• Supplied records:
(** * httplog: request/response logging middleware over hclog

    A shallow embedding of the package [httplog] (files [httplog.go] and
    [config.go]) and the properties of its field derivation, header
    redaction, status classification, configuration and request-scoped
    entry accessors.

    Conventions of the embedding:
    - Go [int] and [time.Duration] values are [Z]; the code only compares
      them, prints them and converts them to [float64], so no wrap-around
      arithmetic is involved.
    - Go strings are sequences of bytes: [string]; a [[]byte] is a list of
      bytes, or nil.
    - [[]interface{}] argument lists are [list value].
    - Package-level variables, the backing arrays of [[]string] slices, the
      [*RequestLoggerEntry] objects and the calls made on the logging
      backend live in an explicit [World] that is passed through. *)

From Stdlib Require Import ZArith NArith Ascii DecimalString.
From Stdlib Require Import Floats.PrimFloat Floats.SpecFloat Floats.FloatOps.
From stdpp Require Import gmap strings list.

Local Open Scope string_scope.
Local Open Scope Z_scope.
Local Open Scope list_scope.

(** ** Go runtime and standard library pieces used by the package *)

(** [strings.ToLower] on one byte of ASCII text. Bytes outside [A-Z] are
    left as they are. *)
Definition lowerByte (c : ascii) : ascii :=
  let n := N_of_ascii c in
  if ((65 <=? n) && (n <=? 90))%N then ascii_of_N (n + 32) else c.

(** [strings.ToLower] as it works on ASCII strings (HTTP header names are
    ASCII tokens): each byte is lower-cased on its own. On a string with a
    byte above 0x7f Go decodes UTF-8 and maps the runes through the Unicode
    case tables, which are not part of the package and not modelled: there
    this function leaves the byte as it is. What is stated below about the
    characters of a lower-cased string is stated for ASCII strings. *)
Fixpoint ToLower (s : string) : string :=
  match s with
  | EmptyString => EmptyString
  | String c r => String (lowerByte c) (ToLower r)
  end.
Definition set_trace (v : list call) (w : World) : World :=
  mkWorld (voice_id w) (region w) (bedrock_client w) (stream_response w)
    (is_active w) (audio_input_queue w) (audio_output_queue w) (prompt_name w)
    (content_name w) (audio_content_name w) (input_stream w) (output_stream w)
    v (inbound w) (responses_task w) (audio_input_task w)
    (playback_task w).

Definition set_inbound (v : list recv) (w : World) : World :=
  mkWorld (voice_id w) (region w) (bedrock_client w) (stream_response w)
    (is_active w) (audio_input_queue w) (audio_output_queue w) (prompt_name w)
    (content_name w) (audio_content_name w) (input_stream w) (output_stream w)
    (trace w) v (responses_task w) (audio_input_task w)
    (playback_task w).

Definition set_responses_task (v : pc) (w : World) : World :=
  mkWorld (voice_id w) (region w) (bedrock_client w) (stream_response w)
    (is_active w) (audio_input_queue w) (audio_output_queue w) (prompt_name w)
    (content_name w) (audio_content_name w) (input_stream w) (output_stream w)
    (trace w) (inbound w) v (audio_input_task w)
    (playback_task w).

Definition set_audio_input_task (v : pc) (w : World) : World :=
  mkWorld (voice_id w) (region w) (bedrock_client w) (stream_response w)
    (is_active w) (audio_input_queue w) (audio_output_queue w) (prompt_name w)
    (content_name w) (audio_content_name w) (input_stream w) (output_stream w)
    (trace w) (inbound w) (responses_task w) v
    (playback_task w).

Definition set_playback_task (v : pc) (w : World) : World :=
  mkWorld (voice_id w) (region w) (bedrock_client w) (stream_response w)
    (is_active w) (audio_input_queue w) (audio_output_queue w) (prompt_name w)
    (content_name w) (audio_content_name w) (input_stream w) (output_stream w)
    (trace w) (inbound w) (responses_task w) (audio_input_task w)
    v.

(** How the collaborators answer: whether a client can be built, whether
    the bidirectional stream opens, and whether the [k]-th [send] on the
    stream (counting from 0) is accepted or raises. *)
Record Env := mkEnv {
  client_ok : bool;
  open_ok : bool;
  send_ok : nat -> bool
}.

(** ** State and exceptions *)

Definition M (A : Type) : Type := World -> result A * World.

Definition ret {A} (a : A) : M A := fun w => (Ok a, w).

Definition bind {A B} (m : M A) (k : A -> M B) : M B :=
  fun w =>
    match m w with
    | (Ok a, w') => k a w'
    | (Raise e, w') => (Raise e, w')
    end.

Definition raise {A} (e : exn) : M A := fun w => (Raise e, w).

(** [try: m  except Exception as e: h e] *)
Definition try_except {A} (m : M A) (h : exn -> M A) : M A :=
  fun w =>
    match m w with
    | (Ok a, w') => (Ok a, w')
    | (Raise e, w') => h e w'
    end.

Definition get : M World := fun w => (Ok w, w).

Definition modify (f : World -> World) : M unit := fun w => (Ok tt, f w).

Definition lift {A} (r : result A) : M A := fun w => (r, w).

Definition emit (c : call) : M unit :=
  modify (fun w => set_trace (trace w ++ [c]) w).

Declare Scope session_scope.
Delimit Scope session_scope with session.
Notation "x <- m ;; k" := (bind m (fun x => k))
  (at level 61, m at next level, right associativity) : session_scope.
Notation "m ;; k" := (bind m (fun _ => k))
  (at level 61, right associativity) : session_scope.
Open Scope session_scope.

Definition run {A} (m : M A) (w : World) : World := snd (m w).

(** ** The events of the wire protocol *)

Definition session_start : json :=
  JObj [("event", JObj [("sessionStart", JObj
    [("inferenceConfiguration", JObj
       [("maxTokens", JInt 1024);
        ("topP", JDec 95 (-2));
        ("temperature", JDec 7 (-1))])])])].

Definition prompt_start (w : World) : json :=
  JObj [("event", JObj [("promptStart", JObj
    [("promptName", JStr (prompt_name w));
     ("audioOutputConfiguration", JObj
       [("mediaType", JStr "audio/lpcm");
        ("sampleRateHertz", JInt 24000);
        ("sampleSizeBits", JInt 16);
        ("channelCount", JInt 1);
        ("voiceId", JStr (voice_id w));
        ("encoding", JStr "base64");
        ("audioType", JStr "SPEECH")])])])].

Definition content_start_system (w : World) : json :=
  JObj [("event", JObj [("contentStart", JObj
    [("promptName", JStr (prompt_name w));
     ("contentName", JStr (content_name w));
     ("type", JStr "TEXT");
     ("role", JStr "SYSTEM");
     ("interactive", JBool true);
     ("textInputConfiguration", JObj [("mediaType", JStr "text/plain")])])])].

Definition system_message (w : World) : json :=
  JObj [("event", JObj [("textInput", JObj
    [("promptName", JStr (prompt_name w));
     ("contentName", JStr (content_name w));
     ("content", JStr
        "You are a helpful voice assistant. Greet the user and wait for their question.")])])].

Definition content_end_system (w : World) : json :=
  JObj [("event", JObj [("contentEnd", JObj
    [("promptName", JStr (prompt_name w));
     ("contentName", JStr (content_name w))])])].

Definition content_start (w : World) : json :=
  JObj [("event", JObj [("contentStart", JObj
    [("promptName", JStr (prompt_name w));
     ("contentName", JStr (audio_content_name w));
     ("type", JStr "AUDIO");
     ("interactive", JBool true);
     ("role", JStr "USER");
     ("audioInputConfiguration", JObj
       [("mediaType", JStr "audio/lpcm");
        ("sampleRateHertz", JInt 16000);
        ("sampleSizeBits", JInt 16);
        ("channelCount", JInt 1);
        ("audioType", JStr "SPEECH");
        ("encoding", JStr "base64")])])])].

Definition content_end (w : World) : json :=
  JObj [("event", JObj [("contentEnd", JObj
    [("promptName", JStr (prompt_name w));
     ("contentName", JStr (audio_content_name w))])])].

Definition audio_event (w : World) (audio_bytes : list byte) : json :=
  JObj [("event", JObj [("audioInput", JObj
    [("promptName", JStr (prompt_name w));
     ("contentName", JStr (audio_content_name w));
     ("content", JStr (Base64.b64encode audio_bytes))])])].

(** ** The methods of [SimpleNovaSonicStreaming] *)

(** The number of [send] calls made so far. *)
Fixpoint count_sends (t : list call) : nat :=
  match t with
  | [] => 0
  | Send _ _ :: rest => S (count_sends rest)
  | _ :: rest => count_sends rest
  end.

Section Methods.

Variable env : Env.

(** [BedrockRuntimeClient(config=config)] inside [try ... except: print]:
    a failure leaves [bedrock_client] as it was. *)
Definition _initialize_client : M unit :=
  if client_ok env then modify (set_bedrock_client true) else ret tt.

(** [__init__]: the identifiers are the three [uuid.uuid4()] draws. *)
Definition __init__ (voice region prompt content audio_content : string) : World :=
  run _initialize_client
    (mkWorld voice region false false false [] [] prompt content audio_content
       None None [] [] NotStarted NotStarted NotStarted).

(** [await self.bedrock_client.invoke_model_with_bidirectional_stream(...)],
    assigned to [stream_response]. *)
Definition invoke_model_with_bidirectional_stream : M unit :=
  w <- get ;;
  if negb (bedrock_client w) then raise AttributeError
  else if open_ok env then
    emit OpenStream ;; modify (set_stream_response true)
  else raise TransportError.

(** [await self.stream_response.input_stream.send(event)] *)
Definition input_stream_send (event : json) : M unit :=
  w <- get ;;
  let accepted := send_ok env (count_sends (trace w)) in
  emit (Send event accepted) ;;
  if accepted then ret tt else raise TransportError.

Definition _send_raw_event (event_json : json) : M unit :=
  w <- get ;;
  if negb (stream_response w) || negb (is_active w) then ret tt
  else
    try_except (input_stream_send event_json)
      (fun e => ret tt (* print *)).

(** The [asyncio.sleep(0.1)] after each event only suspends the caller and
    is left out. *)
Definition _send_initialization_events : M unit :=
  (* 1. SessionStart *)
  _send_raw_event session_start ;;
  (* 2. PromptStart *)
  w <- get ;;
  _send_raw_event (prompt_start w) ;;
  (* 3. ContentStart (SYSTEM) *)
  w <- get ;;
  _send_raw_event (content_start_system w) ;;
  (* 4. TextInput (SYSTEM) *)
  w <- get ;;
  _send_raw_event (system_message w) ;;
  (* 5. ContentEnd (SYSTEM) *)
  w <- get ;;
  _send_raw_event (content_end_system w).

(** [asyncio.create_task]: the task is scheduled and has not run yet. *)
Definition create_task (set_task : pc -> World -> World) : M unit :=
  modify (set_task AtHead).

Definition initialize_stream : M unit :=
  w <- get ;;
  (if negb (bedrock_client w) then _initialize_client else ret tt) ;;
  try_except
    (invoke_model_with_bidirectional_stream ;;
     modify (set_is_active true) ;;
     (* Send initialization events *)
     _send_initialization_events ;;
     (* Start processing responses *)
     create_task set_responses_task ;;
     (* Start processing audio input *)
     create_task set_audio_input_task ;;
     ret tt)
    (fun e =>
       modify (set_is_active false) ;;
       raise e).

Definition send_audio_content_start : M unit :=
  w <- get ;;
  _send_raw_event (content_start w).

Definition send_audio_content_end : M unit :=
  w <- get ;;
  _send_raw_event (content_end w).

(** [put_nowait] on an unbounded [asyncio.Queue] never raises. *)
Definition add_audio_chunk (audio_bytes : list byte) : M unit :=
  modify (fun w =>
    set_audio_input_queue
      (audio_input_queue w
       ++ [mkChunk audio_bytes (prompt_name w) (audio_content_name w)]) w).

Definition is_empty {A} (l : list A) : bool :=
  match l with [] => true | _ => false end.

Definition _input_callback (in_data : list byte) : M unit :=
  w <- get ;;
  if is_active w && negb (is_empty in_data) then add_audio_chunk in_data
  else ret tt.

(** One scheduling step of the task running [_process_audio_input]: from
    the loop head it tests [is_active]; in [await self.audio_input_queue.get()]
    (no timeout) it stays suspended while the queue is empty, and otherwise
    runs the loop body on the entry it takes.  The body never raises:
    [_send_raw_event] handles the send error itself. *)
Definition _process_audio_input : M unit :=
  w <- get ;;
  match audio_input_task w with
  | AtHead =>
      if is_active w then modify (set_audio_input_task Suspended)
      else modify (set_audio_input_task Finished)
  | Suspended =>
      match audio_input_queue w with
      | [] => ret tt
      | data :: rest =>
          modify (set_audio_input_queue rest) ;;
          modify (set_audio_input_task AtHead) ;;
          let audio_bytes := chunk_audio_bytes data in
          if is_empty audio_bytes then ret tt (* continue *)
          else
            w <- get ;;
            _send_raw_event (audio_event w audio_bytes)
      end
  | _ => ret tt
  end.

(** The innermost [try] of [_process_responses]: decode, parse, and route
    an [audioOutput] event to the playback queue. *)
Definition handle_bytes (p : payload) : M unit :=
  match p with
  | NotUtf8 => raise UnicodeDecodeError
  | NotJson => raise JSONDecodeError
  | Json json_data =>
      has_event <- lift (py_in "event" json_data) ;;
      if has_event then
        event <- lift (py_getitem json_data "event") ;;
        has_audio <- lift (py_in "audioOutput" event) ;;
        if has_audio then
          audio_content <-
            lift (getitem3 json_data "event" "audioOutput" "content") ;;
          audio_bytes <- lift (base64_b64decode audio_content) ;;
          modify (fun w =>
            set_audio_output_queue (audio_output_queue w ++ [audio_bytes]) w)
        else ret tt
      else ret tt
  end.

(** The body of the [while] loop, between the receive and the handlers
    that [break]: a raised exception here ends the loop. *)
Definition receive_one (r : recv) : M unit :=
  match r with
  | RecvRaise e => raise e
  | RecvResult None => ret tt
  | RecvResult (Some p) =>
      try_except (handle_bytes p)
        (fun e =>
           match e with
           | JSONDecodeError => ret tt (* pass *)
           | _ => raise e
           end)
  end.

• Task directions: Copy out, from the records above, every line that holds the string "embedding".

• Completed exercise:
    A shallow embedding of the package [httplog] (files [httplog.go] and
    Conventions of the embedding:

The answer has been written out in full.